Character Analysis
Babe Ruthless
We think it's fair to say that Doyle Lonnegan is one of the most menacing villains in movie history…and that's saying a lot. After all, movie history includes Chinatown' s Noah Cross, Hannibal Lecter, and the Wicked Witch of the West.
But there's something about Doyle Lonnegan that sets him apart. He's both ice cold (Hannibal Lecter-style) and full of rage (Wicked Witch-style). And what's especially interesting about Lonnegan is the mixture of loyalty and total cold-heartedness he feels toward the rest of the world.
We get a glimpse of this at one point when he tells his bodyguard about another mob boss named Danny:
DOYLE LONNEGAN: Me and Danny been friends since we were six. Take a good look at that face, Floyd, cause if he ever finds out we let one lousy grifter beat us, you'll have to kill him and every other hood in Chicago who'd like to do the same thing.
In other words, Lonnegan knows the importance of friends—after all, he's a middle-aged dude who still hangs out with his kindergarten buddies. But he also wouldn't hesitate for a second to kill everyone he knows in order to protect his criminal empire.
An Interesting Backstory
We learn an awful lot about Lonnegan in the scene where the conmen sit together around a poker table and talk over the guy's weaknesses. At one point, one of the conmen says,
My guess is he's just trying to build himself a respectable image. He came out of Five Points, but he's telling everybody he was born in Forest Hills.
So Lonnegan is a guy who crawled his way out of a poor neighborhood, but he likes to tell people that he comes from money. In other words, he'd like to cover up his working-class past, but it's this very information that Johnny uses to get close to him, since Johnny (posing as a guy named Kelly) tells Lonnegan that he comes out of Five Points.
Lonnegan might have a heart of stone, but he sees some of himself in Johnny Hooker and can't help but root for the kid, especially since they apparently have a common enemy in Henry Gondorff a.k.a. Shaw. Lonnegan hates Henry deeply because he's a proud man and a very sore loser. When he finds out that Henry cheated him at cards, Lonnegan erupts with,
DOYLE LONNEGAN: Who do you think you're talking to? Nobody sets me up!
Oh, Doyle. That's your main problem: you're so sure that "nobody sets [you] up" that you can't pick up on the fact that people…are setting you up.
Formidable Enemy
Despite his pride, though, Lonnegan is not a man of many weaknesses.

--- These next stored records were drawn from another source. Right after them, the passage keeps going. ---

Lemma ledger_for_calculation_None db i :
  conflicts le_payout_calculation_id
    (EarningsLedgerEntry 0 (Some i) 0 0 0 None None TRIP_PAYOUT PENDING 0 "" None 0 None no_metadata)
    (st_ledger db) = false ->
  ledger_for_calculation db i = None.
Proof.
  unfold conflicts. cbn [le_payout_calculation_id]. intros Hc%bool_decide_eq_false.
  destruct (ledger_for_calculation db i) as [e|] eqn:He; [|done].
  apply ledger_for_calculation_Some in He as [Hin Hk]. exfalso. apply Hc.
  apply list_elem_of_fmap. eauto.
Qed.

(** The entry posted by the call is the one a later call finds. *)
Lemma posted_entry_found mid c profile db' :
  flush_ledger_entry (new_trip_payout mid c profile) mid = Ok db' ->
  ledger_for_calculation db' (pc_id c) = Some (new_trip_payout mid c profile)
  /\ st_ledger db' = st_ledger mid ++ [new_trip_payout mid c profile].
Proof.
  intros Hrun. unfold flush_ledger_entry in Hrun. inv_ok. split; [|done].
  unfold ledger_for_calculation. cbn [st_ledger with_ledger].
  apply find_row_snoc; [|by apply bool_decide_eq_true_2].
  change (ledger_for_calculation mid (pc_id c) = None).
  by apply ledger_for_calculation_None.
Qed.

(** Some entry stands for the calculation: its own, or its trip's payout. *)
Definition stood_for (l : list ledger_entry) (c : payout_calculation) : Prop :=
  exists e, e ∈ l /\ (le_payout_calculation_id e = Some (pc_id c)
                      \/ trip_payout_key e = Some (pc_trip_session_id c)).

Definition payable_calculation (c : payout_calculation) : Prop :=
  pc_status c = CALCULATED /\ 0 < pc_final_payout c.

(** The calculation's money is owed: it is payable, and neither it nor its trip has
    an entry yet. *)
Definition owed (l : list ledger_entry) (c : payout_calculation) : Prop :=
  payable_calculation c /\ ~ stood_for l c.

Lemma not_stood_for l c :
  ~ stood_for l c -> forall e, e ∈ l ->
  le_payout_calculation_id e <> Some (pc_id c) /\ trip_payout_key e <> Some (pc_trip_session_id c).
Proof. intros Hn e He. split; intros Hk; apply Hn; exists e; auto. Qed.

Lemma nothing_found db c :
  ~ stood_for (st_ledger db) c ->
  ledger_for_calculation db (pc_id c) = None /\ trip_payout_entry_for_trip db (pc_trip_session_id c) = None.
Proof.
  intros Hn. split.
  - destruct (ledger_for_calculation db (pc_id c)) as [e|] eqn:He; [|done].
    apply ledger_for_calculation_Some in He as [Hin Hk]. by destruct (not_stood_for _ _ Hn e Hin).
  - destruct (trip_payout_entry_for_trip db _) as [e|] eqn:He; [|done].
    apply trip_payout_entry_Some in He as [Hin Hk]. by destruct (not_stood_for _ _ Hn e Hin).
Qed.

(** The entry of an owed calculation is free to insert. *)
Lemma new_trip_payout_flushed mid c profile :
  0 < pc_final_payout c -> ~ stood_for (st_ledger mid) c ->
  flush_ledger_entry (new_trip_payout mid c profile) mid
    = Ok (with_ledger (fun l => l ++ [new_trip_payout mid c profile]) mid).
Proof.
  intros Hp Hn. unfold flush_ledger_entry, conflicts, trip_payout_key at 1.
  cbn [le_payout_calculation_id le_entry_type le_trip_session_id new_trip_payout].
  assert (Hrow : ledger_entry_row_ok (new_trip_payout mid c profile) = true) by (apply Z.leb_le; cbn; lia).
  rewrite Hrow, (bool_decide_eq_true_2 (TRIP_PAYOUT = TRIP_PAYOUT)) by done.
  rewrite !bool_decide_eq_false_2; [done| |]; intros (e & He & Hin)%list_elem_of_fmap;
    by destruct (not_stood_for _ _ Hn e Hin).
Qed.

(** Nobody inserts a second entry of one calculation. *)
Lemma new_trip_payout_taken mid c profile e :
  0 < pc_final_payout c -> e ∈ st_ledger mid -> le_payout_calculation_id e = Some (pc_id c) ->
  flush_ledger_entry (new_trip_payout mid c profile) mid
    = Raise (IntegrityError "uq_earnings_ledger_entries_payout_calculation_id").
Proof.
  intros Hp Hin Hk. unfold flush_ledger_entry.
  assert (Hrow : ledger_entry_row_ok (new_trip_payout mid c profile) = true) by (apply Z.leb_le; cbn; lia).
  assert (Hc : conflicts le_payout_calculation_id (new_trip_payout mid c profile) (st_ledger mid) = true).
  { apply bool_decide_eq_true, list_elem_of_fmap. by exists e. }
  by rewrite Hrow, Hc.
Qed.

(** A call that owes nothing. *)
Lemma nothing_owed arrived db c :
  ~ owed (st_ledger db) c -> ensure_ledger_entry arrived db c = Ok (ledger_for_calculation db (pc_id c), db).
Proof.
  intros Hn. unfold ensure_ledger_entry. destruct (ledger_for_calculation db (pc_id c)) as [e|] eqn:He; [done|].
  destruct (negb _ || _) eqn:Hdue; [done|]. bool_prop.
  destruct (trip_payout_entry_for_trip db _) as [e|] eqn:Ho; [done|]. exfalso. apply Hn. split; [by split|].
  intros (e & Hin & [Hk|Hk]).
  - apply (find_row_None _ _ e) in He; [|done]. by apply bool_decide_eq_false in He.
  - apply (find_row_None _ _ e) in Ho; [|done]. unfold trip_payout_key in Hk.
    destruct (bool_decide_reflect (le_entry_type e = TRIP_PAYOUT)) as [Ht|]; [|discriminate Hk].
    apply andb_false_iff in Ho as [Ho|Ho]; by apply bool_decide_eq_false in Ho.
Qed.

(** C20: Posting a calculation, whatever other transactions commit meanwhile.  A
    calculation that is not payable, or whose trip or own entry is already
    there, posts nothing and answers its own entry, if it has one.  A payable
    one that nothing stands for, here or in what arrives meanwhile, gets exactly
    one new entry, pending, of the calculation's final payout for its driver,
    and the ledger keeps one entry per calculation and one payout per trip; if
    another transaction posts the calculation first, that entry is the answer
    and nothing is added. *)
Theorem posting_is_exact arrived db c profile :
  let mid := with_ledger (fun l => l ++ arrived) db in
  ledger_ok (st_ledger mid) ->
  find_row (fun p => bool_decide (dp_id p = pc_driver_profile_id c)) (st_profiles db) = Some profile ->
  (~ owed (st_ledger db) c -> ensure_ledger_entry arrived db c = Ok (ledger_for_calculation db (pc_id c), db))
  /\ (owed (st_ledger db) c -> ~ stood_for arrived c ->
      exists e, ensure_ledger_entry arrived db c = Ok (Some e, with_ledger (fun l => l ++ arrived ++ [e]) db)
      /\ le_payout_calculation_id e = Some (pc_id c) /\ trip_payout_key e = Some (pc_trip_session_id c)
      /\ le_amount e = pc_final_payout c /\ le_currency e = pc_currency c /\ le_status e = PENDING
      /\ le_driver_profile_id e = dp_id profile /\ le_driver_user_id e = dp_user_id profile
      /\ ~ (le_id e ∈ (le_id <$> st_ledger mid)) /\ ledger_ok (st_ledger mid ++ [e]))
  /\ (owed (st_ledger db) c -> forall e, e ∈ arrived -> le_payout_calculation_id e = Some (pc_id c) ->
      ensure_ledger_entry arrived db c = Ok (Some e, mid)).
Proof.
  intros mid Hok Hprofile. split; [apply nothing_owed|]. split.
  - intros [[Hs Hp] Hn] Harr. assert (Hmid : ~ stood_for (st_ledger mid) c).
    { intros (e & [Hin|Hin]%elem_of_app & Hk); [apply Hn|apply Harr]; by exists e. }
    pose proof (new_trip_payout_flushed mid c profile Hp Hmid) as Hf. set (e := new_trip_payout mid c profile) in *.
    exists e. split.
    + destruct (nothing_found db c Hn) as [H1 H2]. unfold ensure_ledger_entry.
      rewrite H1, H2, Hprofile, bool_decide_eq_true_2, (proj2 (Z.leb_gt _ _)) by done. cbn [negb orb require_some mbind result_bind].
      fold mid. fold e. rewrite Hf. unfold mid, with_ledger. cbn [st_ledger]. by rewrite <- app_assoc.
    + pose proof (flush_ledger_entry_ok _ _ _ Hok Hf) as [_ Hok']. apply find_row_Some in Hprofile as [_ Hid].
      apply bool_decide_eq_true in Hid. repeat (split; [done|]). split; [apply uuid4_fresh|exact Hok'].
  - intros [[Hs Hp] Hn] e Hin Hk. destruct (nothing_found db c Hn) as [H1 H2]. unfold ensure_ledger_entry.
    rewrite H1, H2, Hprofile, bool_decide_eq_true_2, (proj2 (Z.leb_gt _ _)) by done. cbn [negb orb require_some mbind result_bind].
    fold mid. assert (He : e ∈ st_ledger mid) by (apply elem_of_app; by right).
    assert (Hfind : ledger_for_calculation mid (pc_id c) = Some e).
    { destruct (ledger_for_calculation mid (pc_id c)) as [e'|] eqn:He'.
      - apply ledger_for_calculation_Some in He' as [Hin' Hk']. f_equal.
        by apply (unique_on_inj _ _ _ _ _ (one_per_calculation _ Hok) Hin' He Hk' Hk).
      - apply (find_row_None _ _ e) in He'; [|done]. by apply bool_decide_eq_false in He'. }
    rewrite (new_trip_payout_taken mid c profile e) by done. cbn match.
    change (is_expected_uniqueness_conflict _ _) with true. cbn [negb]. by rewrite Hfind.
Qed.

This is something the grifters figure out rather quickly when one of them says,
I don't know what to do with this guy. He's an Irishman who doesn't drink, doesn't smoke and doesn't chase dames. He's a grand knight in the Knights of Columbus.
We get more evidence of Lonnegan's craftiness when he decides to put his best hitman (or hitwoman) on Johnny Hooker, telling his lackey,
DOYLE LONNEGAN: We'll put Salino on it. I need somebody careful.
So even though Henry and Johnny are great conmen, it's clear that they've found themselves a worthy target in Lonnegan. Now the biggest challenge is conning him before Lonnegan's thugs track down and kill Johnny.
By the end of the movie, we know that the only way Henry and Johnny are going to get away with conning Lonnegan is if Lonnegan doesn't know he's been conned. That's why it's so satisfying to see the final scene of this movie, where Lonnegan realizes he's made the wrong bet at the betting parlor and goes into near-hysterics when he shouts,
DOYLE LONNEGAN: There's been a mistake. Give me my money back! I tell you there's been a mistake! Give me my goddamn money back!
Of course the fun doesn't end there. Johnny and Henry both fake their own deaths by getting shot by a fake FBI agent, and they con the clumsy Lt. Snyder into pulling Lonnegan out of the building in order to avoid getting mixed up with the FBI bust.
The whole thing is perfect—but hey: it had to be perfect in order to fool a guy as crafty as Doyle Lonnegan.